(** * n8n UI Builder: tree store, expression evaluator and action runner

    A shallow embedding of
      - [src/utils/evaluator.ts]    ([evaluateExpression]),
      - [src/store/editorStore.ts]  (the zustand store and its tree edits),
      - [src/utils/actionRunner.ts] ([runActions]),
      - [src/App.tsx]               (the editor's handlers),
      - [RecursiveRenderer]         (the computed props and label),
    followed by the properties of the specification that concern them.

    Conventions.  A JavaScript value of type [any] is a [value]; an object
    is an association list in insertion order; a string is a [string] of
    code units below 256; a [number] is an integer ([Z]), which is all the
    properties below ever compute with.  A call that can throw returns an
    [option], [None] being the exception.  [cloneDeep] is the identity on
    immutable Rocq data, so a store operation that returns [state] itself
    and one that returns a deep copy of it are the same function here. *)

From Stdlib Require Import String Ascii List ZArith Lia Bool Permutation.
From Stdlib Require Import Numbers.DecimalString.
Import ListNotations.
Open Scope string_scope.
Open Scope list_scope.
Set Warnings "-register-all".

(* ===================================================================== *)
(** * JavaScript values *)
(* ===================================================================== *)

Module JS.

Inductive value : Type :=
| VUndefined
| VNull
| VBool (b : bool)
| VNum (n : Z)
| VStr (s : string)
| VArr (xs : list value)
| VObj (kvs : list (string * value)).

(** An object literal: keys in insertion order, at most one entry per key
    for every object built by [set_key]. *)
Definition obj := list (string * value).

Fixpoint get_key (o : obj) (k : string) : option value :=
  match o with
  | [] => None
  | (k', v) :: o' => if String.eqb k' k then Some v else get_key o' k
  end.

...

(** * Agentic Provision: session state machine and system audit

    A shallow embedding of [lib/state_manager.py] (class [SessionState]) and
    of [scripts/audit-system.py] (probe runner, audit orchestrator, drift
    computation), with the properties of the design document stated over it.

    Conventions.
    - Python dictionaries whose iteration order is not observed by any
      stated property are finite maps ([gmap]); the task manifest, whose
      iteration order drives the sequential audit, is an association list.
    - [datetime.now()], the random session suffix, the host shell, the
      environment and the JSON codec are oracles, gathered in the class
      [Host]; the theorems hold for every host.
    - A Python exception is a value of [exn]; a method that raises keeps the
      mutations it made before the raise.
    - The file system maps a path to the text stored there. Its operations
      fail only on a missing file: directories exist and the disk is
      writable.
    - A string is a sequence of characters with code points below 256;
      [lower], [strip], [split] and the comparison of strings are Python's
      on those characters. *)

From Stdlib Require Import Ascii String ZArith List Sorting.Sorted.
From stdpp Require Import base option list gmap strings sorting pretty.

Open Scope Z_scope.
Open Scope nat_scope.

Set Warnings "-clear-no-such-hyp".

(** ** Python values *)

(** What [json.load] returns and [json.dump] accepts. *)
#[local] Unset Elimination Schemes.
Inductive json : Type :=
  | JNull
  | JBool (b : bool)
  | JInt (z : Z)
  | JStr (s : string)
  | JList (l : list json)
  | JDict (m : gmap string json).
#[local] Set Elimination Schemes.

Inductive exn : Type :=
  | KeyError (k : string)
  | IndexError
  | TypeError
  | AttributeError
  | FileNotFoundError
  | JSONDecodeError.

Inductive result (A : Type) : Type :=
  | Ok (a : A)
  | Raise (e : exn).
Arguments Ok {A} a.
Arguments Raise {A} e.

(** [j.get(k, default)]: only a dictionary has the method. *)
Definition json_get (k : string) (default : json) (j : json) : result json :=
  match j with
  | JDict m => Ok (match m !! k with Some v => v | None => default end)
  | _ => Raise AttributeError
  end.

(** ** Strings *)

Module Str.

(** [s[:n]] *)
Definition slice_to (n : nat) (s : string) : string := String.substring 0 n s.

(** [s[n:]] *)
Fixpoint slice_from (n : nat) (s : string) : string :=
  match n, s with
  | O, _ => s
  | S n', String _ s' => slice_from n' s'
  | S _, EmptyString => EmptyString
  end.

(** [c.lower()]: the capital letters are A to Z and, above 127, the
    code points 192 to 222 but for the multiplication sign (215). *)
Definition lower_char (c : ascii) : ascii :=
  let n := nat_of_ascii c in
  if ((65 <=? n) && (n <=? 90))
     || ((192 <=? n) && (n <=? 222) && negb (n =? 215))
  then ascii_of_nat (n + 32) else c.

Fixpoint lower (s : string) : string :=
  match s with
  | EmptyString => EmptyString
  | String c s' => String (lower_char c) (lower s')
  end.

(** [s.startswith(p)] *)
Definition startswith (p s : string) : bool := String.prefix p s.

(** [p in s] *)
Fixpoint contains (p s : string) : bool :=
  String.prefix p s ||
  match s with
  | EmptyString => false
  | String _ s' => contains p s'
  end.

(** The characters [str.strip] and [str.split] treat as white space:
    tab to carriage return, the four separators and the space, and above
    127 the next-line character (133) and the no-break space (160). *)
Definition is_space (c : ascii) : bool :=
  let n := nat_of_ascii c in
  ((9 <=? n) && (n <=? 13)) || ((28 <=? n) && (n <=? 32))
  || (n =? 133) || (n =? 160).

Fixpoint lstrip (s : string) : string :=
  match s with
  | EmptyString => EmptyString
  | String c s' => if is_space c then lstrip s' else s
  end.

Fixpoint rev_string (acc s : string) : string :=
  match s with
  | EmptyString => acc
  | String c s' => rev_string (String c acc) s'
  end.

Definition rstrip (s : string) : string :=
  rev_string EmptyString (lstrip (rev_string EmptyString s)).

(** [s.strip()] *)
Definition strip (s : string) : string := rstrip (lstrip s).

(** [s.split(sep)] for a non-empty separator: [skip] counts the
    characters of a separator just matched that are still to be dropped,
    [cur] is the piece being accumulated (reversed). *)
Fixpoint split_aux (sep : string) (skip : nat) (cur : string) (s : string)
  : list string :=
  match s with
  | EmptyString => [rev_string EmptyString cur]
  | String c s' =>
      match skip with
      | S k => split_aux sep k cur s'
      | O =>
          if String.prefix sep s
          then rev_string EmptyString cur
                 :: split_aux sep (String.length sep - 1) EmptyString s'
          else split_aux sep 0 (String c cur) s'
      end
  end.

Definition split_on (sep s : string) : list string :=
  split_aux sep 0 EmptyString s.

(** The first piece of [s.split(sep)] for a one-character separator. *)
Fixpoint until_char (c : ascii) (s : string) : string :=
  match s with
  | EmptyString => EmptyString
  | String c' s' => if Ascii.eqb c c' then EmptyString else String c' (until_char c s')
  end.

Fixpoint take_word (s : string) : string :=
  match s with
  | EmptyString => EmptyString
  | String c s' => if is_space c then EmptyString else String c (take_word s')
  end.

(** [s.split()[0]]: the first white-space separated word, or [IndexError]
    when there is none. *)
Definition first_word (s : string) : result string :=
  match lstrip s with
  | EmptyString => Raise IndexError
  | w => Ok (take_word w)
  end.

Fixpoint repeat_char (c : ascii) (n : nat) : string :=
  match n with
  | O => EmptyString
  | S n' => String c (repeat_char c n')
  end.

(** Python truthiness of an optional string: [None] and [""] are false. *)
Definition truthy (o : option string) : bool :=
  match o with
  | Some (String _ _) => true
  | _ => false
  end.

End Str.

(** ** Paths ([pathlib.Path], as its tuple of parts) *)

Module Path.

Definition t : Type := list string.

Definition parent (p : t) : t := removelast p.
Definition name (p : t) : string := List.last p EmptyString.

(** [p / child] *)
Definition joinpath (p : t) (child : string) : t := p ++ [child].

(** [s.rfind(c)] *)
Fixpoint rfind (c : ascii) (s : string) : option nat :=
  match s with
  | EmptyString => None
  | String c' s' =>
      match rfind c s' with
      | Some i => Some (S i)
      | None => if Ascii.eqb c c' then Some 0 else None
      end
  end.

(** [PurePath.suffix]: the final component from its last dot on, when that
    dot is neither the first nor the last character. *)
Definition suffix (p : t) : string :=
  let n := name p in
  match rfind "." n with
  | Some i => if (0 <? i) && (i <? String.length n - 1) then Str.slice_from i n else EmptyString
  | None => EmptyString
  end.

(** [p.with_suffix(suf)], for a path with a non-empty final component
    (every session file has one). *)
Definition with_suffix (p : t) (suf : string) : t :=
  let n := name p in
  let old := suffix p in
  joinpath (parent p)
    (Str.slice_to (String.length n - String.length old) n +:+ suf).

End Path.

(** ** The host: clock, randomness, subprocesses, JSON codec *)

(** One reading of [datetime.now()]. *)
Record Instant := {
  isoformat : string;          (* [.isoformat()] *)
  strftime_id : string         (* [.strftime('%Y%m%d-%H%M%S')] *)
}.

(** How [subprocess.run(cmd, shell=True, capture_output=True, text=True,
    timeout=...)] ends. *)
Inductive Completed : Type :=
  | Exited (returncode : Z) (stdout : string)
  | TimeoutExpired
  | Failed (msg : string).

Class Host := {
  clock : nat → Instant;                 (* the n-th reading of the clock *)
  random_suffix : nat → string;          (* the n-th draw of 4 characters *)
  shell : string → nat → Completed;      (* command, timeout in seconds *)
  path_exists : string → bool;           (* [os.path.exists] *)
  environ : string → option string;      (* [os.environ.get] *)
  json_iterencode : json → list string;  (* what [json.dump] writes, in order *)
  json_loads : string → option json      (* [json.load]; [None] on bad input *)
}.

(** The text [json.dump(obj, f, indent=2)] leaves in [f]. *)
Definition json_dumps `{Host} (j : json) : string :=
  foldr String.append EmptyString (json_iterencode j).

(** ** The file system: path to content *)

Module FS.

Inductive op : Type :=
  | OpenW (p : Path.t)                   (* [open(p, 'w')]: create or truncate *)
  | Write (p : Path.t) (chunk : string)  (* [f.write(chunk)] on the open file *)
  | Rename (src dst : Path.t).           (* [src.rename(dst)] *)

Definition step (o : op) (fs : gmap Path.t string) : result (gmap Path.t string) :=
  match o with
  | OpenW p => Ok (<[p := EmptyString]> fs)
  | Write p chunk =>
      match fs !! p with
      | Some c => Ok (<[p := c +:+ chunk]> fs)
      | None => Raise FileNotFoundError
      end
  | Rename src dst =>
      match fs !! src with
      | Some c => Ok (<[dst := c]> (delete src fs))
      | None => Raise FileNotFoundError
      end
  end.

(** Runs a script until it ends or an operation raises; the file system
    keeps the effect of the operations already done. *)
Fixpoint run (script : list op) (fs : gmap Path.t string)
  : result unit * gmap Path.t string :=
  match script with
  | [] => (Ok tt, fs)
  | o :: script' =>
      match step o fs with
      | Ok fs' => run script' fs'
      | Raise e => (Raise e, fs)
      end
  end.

» PROMPT
Wherever the word "Fixpoint" shows up in the material, copy the line it is on.

» TASK RESULT
Fixpoint get_key (o : obj) (k : string) : option value :=
Fixpoint slice_from (n : nat) (s : string) : string :=
Fixpoint lower (s : string) : string :=
Fixpoint contains (p s : string) : bool :=
Fixpoint lstrip (s : string) : string :=
Fixpoint rev_string (acc s : string) : string :=
Fixpoint split_aux (sep : string) (skip : nat) (cur : string) (s : string)
Fixpoint until_char (c : ascii) (s : string) : string :=
Fixpoint take_word (s : string) : string :=
Fixpoint repeat_char (c : ascii) (n : nat) : string :=
Fixpoint rfind (c : ascii) (s : string) : option nat :=
Fixpoint run (script : list op) (fs : gmap Path.t string)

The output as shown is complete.